New Jersey lawmakers are considering a proposal to allow the state Department of Health to open four safe-injection sites where drug addicts could shoot up without fear of arrest.

Roseanne Scotti, the director of the New Jersey Drug Policy Alliance, said these locations, also called overdose prevention centers or safe consumption rooms, are needed because the opioid overdoes epidemic continues to spiral out of control.

“We lost more than 3,000 people last year, so this is another attempt to bring people in out of the shadows and get them the help that they need and keep them safe," she said last week. "Dead people don't recover."

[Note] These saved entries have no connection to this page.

(* ===== verification/Doubles.v ===== *)
(** Facts about the binary64 arithmetic of Numeric.v: what truncating the
    product of an integer and a constant gives. *)

From Stdlib Require Import SpecFloat.
From S2P Require Import Prelude Numeric.

Lemma shr_1_m r : 0 <= shr_m r -> shr_m (shr_1 r) = shr_m r / 2.
Proof.
  destruct r as [[| [p | p |] | p] b c]; cbn [shr_m shr_1]; intros; try done; try lia.
  - rewrite Pos2Z.inj_xI. apply Z.div_unique with 1; lia.
  - rewrite Pos2Z.inj_xO, Z.mul_comm. symmetry. by apply Z.div_mul.
Qed.

Lemma iter_shr_m p : forall r, 0 <= shr_m r -> shr_m (SpecFloat.iter_pos shr_1 p r) = shr_m r / 2 ^ Zpos p.
Proof.
  assert (Hs : forall r, 0 <= shr_m r -> 0 <= shr_m (shr_1 r)).
  { intros r Hr. rewrite shr_1_m by done. by apply Z.div_pos. }
  assert (Hdiv : forall a p, 0 <= a -> 0 <= a / 2 ^ Zpos p) by (intros; apply Z.div_pos; lia).
  induction p as [p IH | p IH |]; intros r Hr; cbn [SpecFloat.iter_pos].
  - rewrite IH, IH, shr_1_m by (rewrite ?IH; auto).
    rewrite !Z.div_div by lia. f_equal. rewrite Pos2Z.inj_xI.
    replace (2 * Zpos p + 1) with (1 + Zpos p + Zpos p) by lia. rewrite !Z.pow_add_r by lia. ring.
  - rewrite IH, IH by (rewrite ?IH; auto).
    rewrite Z.div_div by lia. f_equal. rewrite Pos2Z.inj_xO, <- Z.pow_add_r by lia. f_equal. lia.
  - by rewrite shr_1_m.
Qed.

Lemma Zdigits2_log2 m : 0 < m -> Zdigits2 m = Z.log2 m + 1.
Proof.
  destruct m as [| p | p]; try lia. intros _. cbn [Zdigits2].
  induction p as [p IH | p IH |]; cbn [digits2_pos]; [| | done].
  - rewrite Pos2Z.inj_succ, IH, Pos2Z.inj_xI, Z.log2_succ_double by lia. lia.
  - rewrite Pos2Z.inj_succ, IH, Pos2Z.inj_xO, Z.log2_double by lia. lia.
Qed.

Lemma round_nearest_near m l : m <= round_nearest_even m l <= m + 1.
Proof. unfold round_nearest_even. repeat case_match; lia. Qed.

Lemma fexp_normal e : -1021 <= e -> fexp 53 1024 e = e - 53.
Proof. unfold fexp, emin. lia. Qed.

(** How many bits are rounded off a mantissa. *)
Definition excess_bits (m : Z) : Z := Z.max 0 (Z.log2 m - 52).

Lemma shr_fexp_m m e :
  0 < m -> -1022 <= Z.log2 m + e ->
  shr_m (shr_fexp 53 1024 m e loc_Exact).1 = m / 2 ^ excess_bits m /\
  (shr_fexp 53 1024 m e loc_Exact).2 = e + excess_bits m.
Proof.
  intros Hm He. unfold shr_fexp. rewrite Zdigits2_log2, fexp_normal by lia.
  replace (Z.log2 m + 1 + e - 53 - e) with (Z.log2 m - 52) by lia. unfold excess_bits, shr.
  destruct (Z.log2 m - 52) as [| p | p] eqn:E.
  - rewrite Z.max_id, Z.pow_0_r, Z.div_1_r, Z.add_0_r. done.
  - rewrite Z.max_r by lia. cbn [fst snd]. by rewrite iter_shr_m by (cbn; lia).
  - rewrite Z.max_l by lia. rewrite Z.pow_0_r, Z.div_1_r, Z.add_0_r. done.
Qed.

(** Rounding a positive number gives a neighbour of what is left of its
    mantissa. *)
Lemma round_positive m e :
  0 < m -> -1022 <= Z.log2 m + e -> e + excess_bits m < 971 ->
  exists q m' e', m / 2 ^ excess_bits m <= q <= m / 2 ^ excess_bits m + 1 /\ (excess_bits m = 0 -> q = m) /\
    binary_round_aux 53 1024 false m e loc_Exact = S754_finite false m' e' /\
    (e' = e + excess_bits m /\ q = Zpos m' \/ e' = e + excess_bits m + 1 /\ q = 2 * Zpos m' /\ q = 2 ^ 53).
Proof.
  intros Hm He Hmax. unfold binary_round_aux. destruct (shr_fexp_m m e Hm He) as [E1 E2].
  pose proof (Z.log2_nonneg m) as Hl.
  set (k := excess_bits m) in *. assert (Hk : 0 <= k) by (unfold k, excess_bits; lia).
  assert (Hbits : 1 <= m / 2 ^ k < 2 ^ 53).
  { pose proof (Z.log2_spec m Hm) as [Hlo Hhi]. split.
    - apply Z.div_le_lower_bound; [lia |]. rewrite Z.mul_1_r. etransitivity; [| exact Hlo].
      apply Z.pow_le_mono_r; [lia |]. unfold k, excess_bits. lia.
    - apply Z.div_lt_upper_bound; [lia |]. rewrite <- Z.pow_add_r by lia. eapply Z.lt_le_trans; [exact Hhi |].
      apply Z.pow_le_mono_r; [lia |]. unfold k, excess_bits. lia. }
  assert (Hk0 : k = 0 -> shr_fexp 53 1024 m e loc_Exact = (Build_shr_record m false false, e)).
  { intros Hk'. unfold shr_fexp. rewrite Zdigits2_log2, fexp_normal by lia.
    unfold k, excess_bits in Hk'. unfold shr. by destruct (Z.log2 m + 1 + e - 53 - e) eqn:?; try lia. }
  destruct (shr_fexp 53 1024 m e loc_Exact) as [r e1]. cbn [fst snd] in E1, E2. subst e1.
  pose proof (round_nearest_near (shr_m r) (loc_of_shr_record r)) as Hq.
  assert (Hq0 : k = 0 -> round_nearest_even (shr_m r) (loc_of_shr_record r) = m).
  { intros Hk'. by injection (Hk0 Hk') as -> _. }
  set (q := round_nearest_even _ _) in *. rewrite E1 in Hq. clearbody q.
  assert (Hlog : Z.log2 q <= 53).
  { apply Z.lt_succ_r. apply Z.log2_lt_pow2; lia. }
  pose proof (Z.log2_nonneg q).
  assert (Hmk : Z.log2 m + e <= 52 + e + k) by (unfold k, excess_bits; lia).
  assert (Hqe : -1022 <= Z.log2 q + (e + k)).
  { destruct (Z.eq_dec k 0) as [Hz | Hz]; [rewrite Hq0 by done; lia |].
    assert (52 <= Z.log2 q); [| lia].
    apply Z.log2_le_pow2; [lia |]. etransitivity; [| apply Hq]. apply Z.div_le_lower_bound; [lia |].
    rewrite <- Z.pow_add_r by lia. etransitivity; [| apply (Z.log2_spec m Hm)].
    apply Z.pow_le_mono_r; [lia |]. unfold k, excess_bits in *. lia. }
  destruct (shr_fexp_m q (e + k)) as [F1 F2]; [lia | done |].
  destruct (shr_fexp 53 1024 q (e + k) loc_Exact) as [r' e2]. cbn [fst snd] in F1, F2. subst e2. rewrite F1.
  unfold excess_bits at 1 2 3. destruct (Z.eq_dec (Z.log2 q) 53) as [E53 | N53].
  - assert (2 ^ 53 <= q) by (apply Z.log2_le_pow2; lia). assert (q = 2 ^ 53) as -> by lia.
    exists (2 ^ 53), (2 ^ 52)%positive, (e + k + 1). split; [exact Hq |]. split; [exact Hq0 |].
    change (Z.log2 (2 ^ 53)) with 53. change (Z.max 0 (53 - 52)) with 1. change (2 ^ 53 / 2 ^ 1) with (Zpos (2 ^ 52)).
    cbn match. rewrite (proj2 (Z.leb_le _ _)) by lia. split; [done |]. right. done.
  - rewrite Z.max_l by lia. rewrite Z.pow_0_r, Z.div_1_r, Z.add_0_r.
    destruct q as [| p | p]; try lia. exists (Zpos p), p, (e + k). split; [exact Hq |]. split; [exact Hq0 |].
    rewrite (proj2 (Z.leb_le _ _)) by lia. split; [done |]. by left.
Qed.

(** An integer of at most 53 bits is represented exactly. *)
Lemma double_of_Z_exact z :
  0 < z < 2 ^ 53 -> exists m, double_of_Z z = S754_finite false m (Z.log2 z - 52) /\ Zpos m = z * 2 ^ (52 - Z.log2 z).
Proof.
  intros Hz. destruct z as [| p | p]; try lia. unfold double_of_Z, binary_normalize, binary_round.
  pose proof (Z.log2_nonneg (Zpos p)). assert (Z.log2 (Zpos p) <= 52) by (apply Z.lt_succ_r, Z.log2_lt_pow2; lia).
  change (Zpos (digits2_pos p)) with (Zdigits2 (Zpos p)). rewrite Zdigits2_log2, fexp_normal by lia.
  unfold shl_align. replace (Z.log2 (Zpos p) + 1 + 0 - 53 - 0) with (Z.log2 (Zpos p) - 52) by lia.
  replace (Z.log2 (Zpos p) + 1 + 0 - 53) with (Z.log2 (Zpos p) - 52) by lia.
  assert (exists m, (match Z.log2 (Zpos p) - 52 with
    | Zneg d => (Pos.iter xO p d, Z.log2 (Zpos p) - 52) | _ => (p, 0) end) = (m, Z.log2 (Zpos p) - 52) /\
    Zpos m = Zpos p * 2 ^ (52 - Z.log2 (Zpos p))) as (m & -> & Hm).
  { destruct (Z.log2 (Zpos p) - 52) as [| d | d] eqn:E; [| lia |].
    - exists p. split; [done |]. replace (52 - _) with 0 by lia. lia.
    - eexists. split; [done |]. replace (52 - Z.log2 (Zpos p)) with (Zpos d) by lia.
      clear. induction d as [| d IH] using Pos.peano_ind; [cbn; lia |].
      rewrite Pos.iter_succ, Pos2Z.inj_succ, Z.pow_succ_r, Pos2Z.inj_xO, IH by lia. ring. }
  assert (Hl : Z.log2 (Zpos m) = 52) by (rewrite Hm, Z.log2_mul_pow2 by lia; lia).
  assert (Hk : excess_bits (Zpos m) = 0) by (unfold excess_bits; lia).
  destruct (round_positive (Zpos m) (Z.log2 (Zpos p) - 52)) as (q & m' & e' & _ & Hq & -> & Hcase); [lia | lia | lia |].
  specialize (Hq Hk). rewrite Hk in Hcase. exists m. destruct Hcase as [[-> ->] | (-> & _ & ->)].
  - split; [| done]. injection Hq as ->. f_equal. lia.
  - rewrite <- Hq in Hl. by rewrite Z.log2_pow2 in Hl.
Qed.

(** Truncating the product of an integer of 31 bits and a constant: the exact
    product, up to an error that only matters next to an integer. *)
Lemma trunc_product z mc ec :
  0 < z < 2 ^ 31 -> 2 ^ 52 <= Zpos mc < 2 ^ 53 -> -60 <= ec <= -52 ->
  z * Zpos mc / 2 ^ (- ec) <= double_trunc (dmul (double_of_Z z) (S754_finite false mc ec))
    <= (z * Zpos mc + 2 ^ 31) / 2 ^ (- ec).
Proof.
  intros Hz Hmc Hec. destruct (double_of_Z_exact z) as (m & -> & Hm); [lia |].
  assert (0 <= Z.log2 z <= 30) by (split; [apply Z.log2_nonneg | apply Z.lt_succ_r, Z.log2_lt_pow2; lia]).
  set (E := Z.log2 z - 52) in *. unfold dmul, SFmul. cbn [xorb].
  assert (Hl : Z.log2 (Zpos m) = 52) by (rewrite Hm, Z.log2_mul_pow2 by lia; lia).
  assert (Hlc : Z.log2 (Zpos mc) = 52) by (by apply Z.log2_unique; [lia |]).
  assert (HL : 104 <= Z.log2 (Zpos (m * mc)) <= 105).
  { rewrite Pos2Z.inj_mul. pose proof (Z.log2_mul_below (Zpos m) (Zpos mc)).
    pose proof (Z.log2_mul_above (Zpos m) (Zpos mc)). lia. }
  set (k := excess_bits (Zpos (m * mc))). assert (Hk : 52 <= k <= 53) by (unfold k, excess_bits; lia).
  destruct (round_positive (Zpos (m * mc)) (E + ec)) as (q & m' & e' & Hq & _ & -> & Hcase); [lia | lia | fold k; lia |].
  fold k in Hq, Hcase. cbn [double_trunc]. rewrite (proj2 (Z.leb_gt _ _)) by lia.
  set (j := - (E + ec + k)).
  assert (Zpos m' / 2 ^ (- e') = q / 2 ^ j) as ->.
  { destruct Hcase as [[-> ->] | (-> & -> & _)]; [done |].
    replace (2 ^ j) with (2 * 2 ^ (- (E + ec + k + 1))).
    - by rewrite Z.div_mul_cancel_l by lia.
    - rewrite <- Z.pow_succ_r by lia. f_equal. lia. }
  replace (52 - Z.log2 z) with (- E) in Hm by lia. rewrite Pos2Z.inj_mul, Hm in Hq.
  assert (Hpow : 2 ^ (k + j) = 2 ^ (- E) * 2 ^ (- ec)) by (rewrite <- Z.pow_add_r by lia; f_equal; lia).
  assert (Hsame : forall x, x * 2 ^ (- E) / 2 ^ k / 2 ^ j = x / 2 ^ (- ec)).
  { intros x. rewrite Z.div_div, <- Z.pow_add_r, Hpow, Z.mul_comm by lia. by rewrite Z.div_mul_cancel_l by lia. }
  split.
  - rewrite <- (Hsame (z * Zpos mc)). apply Z.div_le_mono; [lia |]. etransitivity; [| apply Hq].
    apply Z.eq_le_incl. f_equal. ring.
  - rewrite <- (Hsame (z * Zpos mc + 2 ^ 31)). apply Z.div_le_mono; [lia |]. etransitivity; [apply Hq |].
    rewrite <- (Z.div_add _ 1) by lia. apply Z.div_le_mono; [lia |].
    rewrite Z.mul_add_distr_r, <- Z.pow_add_r, Z.mul_1_l by lia.
    assert (2 ^ k <= 2 ^ (31 + - E)) by (apply Z.pow_le_mono_r; lia). lia.
Qed.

Rather than having people with a substance abuse disorder getting high in back alleys or alone in their cars, she said “they could go and use the drugs they already have and there would be medical personnel there to make sure that they don’t overdose and to offer them access to treatment and other social services.”

There are about 120 overdose prevention centers around the world. There are none in this country, but several states, including New York, are considering the idea.

The centers would provide clean syringes and disinfecting wipes in order to avoid the spread of HIV and hepatitis C.

Medical personnel would have naloxone to revive anyone who overdosed, in addition to treating any other  emergency.

Scotti explained these centers would also offer coffee and a bite to eat to encourage users to feel comfortable and form relationships with the personnel inside. The idea is to eventually get them into drug rehabilitation programs.

“What we’re doing with these centers is normalizing compassion and normalizing saving lives," she said.

Opponents, however, argue that opening these kinds of centers might be taken as a sign of condoning illegal drug use.

But Scotti said that "these are individuals who are already using drugs.”

“If this was your loved one, would you rather have them using drugs alone in a car or in a back alley or in an abandoned house, or would you rather have them in a safe place?”

Assemblywoman Valeria Vainieri Huttle, D-Bergen, is sponsoring the measure with state Sens. Joe Vitale, D-Middlesex, and Linda Greenstein, D- Mercer.